PROBLEM DESCRIPTION
The line with "(** [strategy.update where", the line with "Definition set_status (st", and all lines between them in the material below: return these exactly, and no others.
======
Definition latestSentimentSnapshot (d : Database) (tag : string)
  : option SentimentSnapshot :=
  head (sort_by (fun a b => (ss_timestamp b <=? ss_timestamp a)%Z)
          (filter (fun s => ss_tag s = tag) (sentimentSnapshot d))).

(** [strategy.findMany where status ACTIVE]. *)
Definition activeStrategies (d : Database) : list (string * Strategy) :=
  filter (fun kv => status kv.2 = ACTIVE) (map_to_list (strategy d)).

(** [strategy.update where id]: the row is rewritten in place.  Every caller
    passes the id of a row it has just read and no operation deletes rows, so
    the rejection of an absent id by the store is never reached; here an
    absent id leaves the table as it is. *)
Definition update_strategy (d : Database) (id : string) (f : Strategy -> Strategy)
  : Database :=
  with_strategy d (alter f id (strategy d)).

Definition set_status (st : StrategyStatus) (s : Strategy) : Strategy :=
  {| ownerAddress := ownerAddress s; marketId := marketId s;
     sentimentTag := sentimentTag s; minPredictionProb := minPredictionProb s;
     minSentimentScore := minSentimentScore s; notionalAmount := notionalAmount s;
     maxSlippageBps := maxSlippageBps s; expiryTimestamp := expiryTimestamp s;
     status := st; lastExecutedAt := lastExecutedAt s; lastTxHash := lastTxHash s |}.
======
RESULT BELOW
(** [strategy.update where id]: the row is rewritten in place.  Every caller
    passes the id of a row it has just read and no operation deletes rows, so
    the rejection of an absent id by the store is never reached; here an
    absent id leaves the table as it is. *)
Definition update_strategy (d : Database) (id : string) (f : Strategy -> Strategy)
  : Database :=
  with_strategy d (alter f id (strategy d)).

Definition set_status (st : StrategyStatus) (s : Strategy) : Strategy :=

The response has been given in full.